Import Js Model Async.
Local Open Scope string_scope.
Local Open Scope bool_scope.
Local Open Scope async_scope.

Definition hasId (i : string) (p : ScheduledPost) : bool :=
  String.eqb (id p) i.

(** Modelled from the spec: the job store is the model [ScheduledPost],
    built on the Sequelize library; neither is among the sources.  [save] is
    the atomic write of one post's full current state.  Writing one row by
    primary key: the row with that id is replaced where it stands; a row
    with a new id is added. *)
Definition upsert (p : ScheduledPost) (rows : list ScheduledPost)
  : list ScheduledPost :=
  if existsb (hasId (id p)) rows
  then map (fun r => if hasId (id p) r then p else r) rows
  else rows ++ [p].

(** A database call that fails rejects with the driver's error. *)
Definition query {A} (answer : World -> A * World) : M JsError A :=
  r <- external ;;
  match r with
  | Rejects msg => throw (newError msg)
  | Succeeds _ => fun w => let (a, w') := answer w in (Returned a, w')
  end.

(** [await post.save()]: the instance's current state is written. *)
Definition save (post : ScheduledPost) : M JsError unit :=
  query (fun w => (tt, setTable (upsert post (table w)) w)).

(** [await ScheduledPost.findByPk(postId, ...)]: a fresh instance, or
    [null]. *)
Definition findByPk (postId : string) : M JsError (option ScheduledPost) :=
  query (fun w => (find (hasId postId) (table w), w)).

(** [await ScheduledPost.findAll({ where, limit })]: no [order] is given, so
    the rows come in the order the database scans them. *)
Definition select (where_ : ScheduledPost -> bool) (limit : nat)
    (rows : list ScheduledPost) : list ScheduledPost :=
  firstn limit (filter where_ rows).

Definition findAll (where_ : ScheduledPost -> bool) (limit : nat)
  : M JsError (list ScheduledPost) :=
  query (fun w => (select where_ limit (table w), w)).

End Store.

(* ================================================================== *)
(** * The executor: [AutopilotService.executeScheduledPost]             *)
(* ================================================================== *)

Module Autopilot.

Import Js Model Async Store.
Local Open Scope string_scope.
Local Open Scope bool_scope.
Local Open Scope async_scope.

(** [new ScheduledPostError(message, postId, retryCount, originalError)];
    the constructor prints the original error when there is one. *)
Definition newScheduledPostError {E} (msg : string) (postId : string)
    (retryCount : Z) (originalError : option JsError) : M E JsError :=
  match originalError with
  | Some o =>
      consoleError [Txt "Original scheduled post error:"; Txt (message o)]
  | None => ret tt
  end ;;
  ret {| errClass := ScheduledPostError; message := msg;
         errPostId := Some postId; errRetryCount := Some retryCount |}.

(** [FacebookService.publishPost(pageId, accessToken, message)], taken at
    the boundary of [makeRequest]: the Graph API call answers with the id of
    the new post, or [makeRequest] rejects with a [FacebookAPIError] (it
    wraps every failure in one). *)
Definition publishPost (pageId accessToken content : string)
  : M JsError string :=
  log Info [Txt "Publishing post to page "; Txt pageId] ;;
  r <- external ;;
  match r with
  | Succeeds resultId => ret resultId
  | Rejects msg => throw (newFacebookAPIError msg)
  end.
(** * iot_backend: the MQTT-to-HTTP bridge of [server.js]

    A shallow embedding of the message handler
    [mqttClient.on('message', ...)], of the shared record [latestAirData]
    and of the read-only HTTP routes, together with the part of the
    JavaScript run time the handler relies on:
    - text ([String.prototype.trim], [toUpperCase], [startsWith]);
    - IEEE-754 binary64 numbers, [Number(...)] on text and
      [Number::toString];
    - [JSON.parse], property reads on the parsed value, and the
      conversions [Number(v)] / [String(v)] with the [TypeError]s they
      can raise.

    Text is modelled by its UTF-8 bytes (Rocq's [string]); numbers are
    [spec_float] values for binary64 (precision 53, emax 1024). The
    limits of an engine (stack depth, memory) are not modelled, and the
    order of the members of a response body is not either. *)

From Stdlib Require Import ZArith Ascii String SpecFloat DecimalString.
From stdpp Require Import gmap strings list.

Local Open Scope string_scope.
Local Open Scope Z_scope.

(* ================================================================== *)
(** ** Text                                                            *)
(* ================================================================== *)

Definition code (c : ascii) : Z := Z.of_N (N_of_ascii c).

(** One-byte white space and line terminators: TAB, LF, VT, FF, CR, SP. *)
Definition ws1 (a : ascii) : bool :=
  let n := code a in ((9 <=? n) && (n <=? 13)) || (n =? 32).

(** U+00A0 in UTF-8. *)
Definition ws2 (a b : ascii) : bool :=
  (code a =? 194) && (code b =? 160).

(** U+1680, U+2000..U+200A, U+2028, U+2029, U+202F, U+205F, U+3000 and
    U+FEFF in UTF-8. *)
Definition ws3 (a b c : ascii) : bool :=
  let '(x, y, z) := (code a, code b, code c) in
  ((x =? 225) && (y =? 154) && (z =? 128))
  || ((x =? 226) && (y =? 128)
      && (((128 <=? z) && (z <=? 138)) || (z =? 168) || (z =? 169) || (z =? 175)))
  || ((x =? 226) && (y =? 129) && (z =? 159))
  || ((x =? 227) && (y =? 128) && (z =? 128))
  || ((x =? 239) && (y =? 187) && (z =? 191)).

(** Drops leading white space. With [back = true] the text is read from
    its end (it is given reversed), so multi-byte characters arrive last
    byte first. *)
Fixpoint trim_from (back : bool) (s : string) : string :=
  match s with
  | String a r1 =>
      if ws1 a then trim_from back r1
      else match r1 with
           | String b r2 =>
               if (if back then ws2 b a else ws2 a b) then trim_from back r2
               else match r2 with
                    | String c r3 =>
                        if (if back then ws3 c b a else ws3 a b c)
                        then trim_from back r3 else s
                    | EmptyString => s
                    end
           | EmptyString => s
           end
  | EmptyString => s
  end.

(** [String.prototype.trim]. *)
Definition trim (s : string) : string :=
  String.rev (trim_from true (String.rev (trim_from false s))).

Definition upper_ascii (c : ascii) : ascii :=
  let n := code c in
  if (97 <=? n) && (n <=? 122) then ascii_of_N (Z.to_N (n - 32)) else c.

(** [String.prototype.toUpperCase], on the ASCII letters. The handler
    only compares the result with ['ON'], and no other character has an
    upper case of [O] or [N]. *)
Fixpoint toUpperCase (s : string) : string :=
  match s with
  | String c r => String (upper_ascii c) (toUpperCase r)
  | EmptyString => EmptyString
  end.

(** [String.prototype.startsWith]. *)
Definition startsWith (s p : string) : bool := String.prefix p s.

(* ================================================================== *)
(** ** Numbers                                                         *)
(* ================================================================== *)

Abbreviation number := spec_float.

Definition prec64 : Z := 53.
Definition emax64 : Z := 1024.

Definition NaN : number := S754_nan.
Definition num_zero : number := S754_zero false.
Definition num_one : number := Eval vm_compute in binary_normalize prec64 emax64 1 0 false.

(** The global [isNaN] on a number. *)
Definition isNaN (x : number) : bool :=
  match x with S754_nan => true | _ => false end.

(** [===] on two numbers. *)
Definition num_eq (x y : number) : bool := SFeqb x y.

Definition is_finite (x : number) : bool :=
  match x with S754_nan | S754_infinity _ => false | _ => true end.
***
* WHAT TO DO
Search term "then": return each line of the data that contains it.

* SOLUTION TO THE PROBLEM
  then map (fun r => if hasId (id p) r then p else r) rows
      if ws1 a then trim_from back r1
               if (if back then ws2 b a else ws2 a b) then trim_from back r2
                        if (if back then ws3 c b a else ws3 a b c)
                        then trim_from back r3 else s
  if (97 <=? n) && (n <=? 122) then ascii_of_N (Z.to_N (n - 32)) else c.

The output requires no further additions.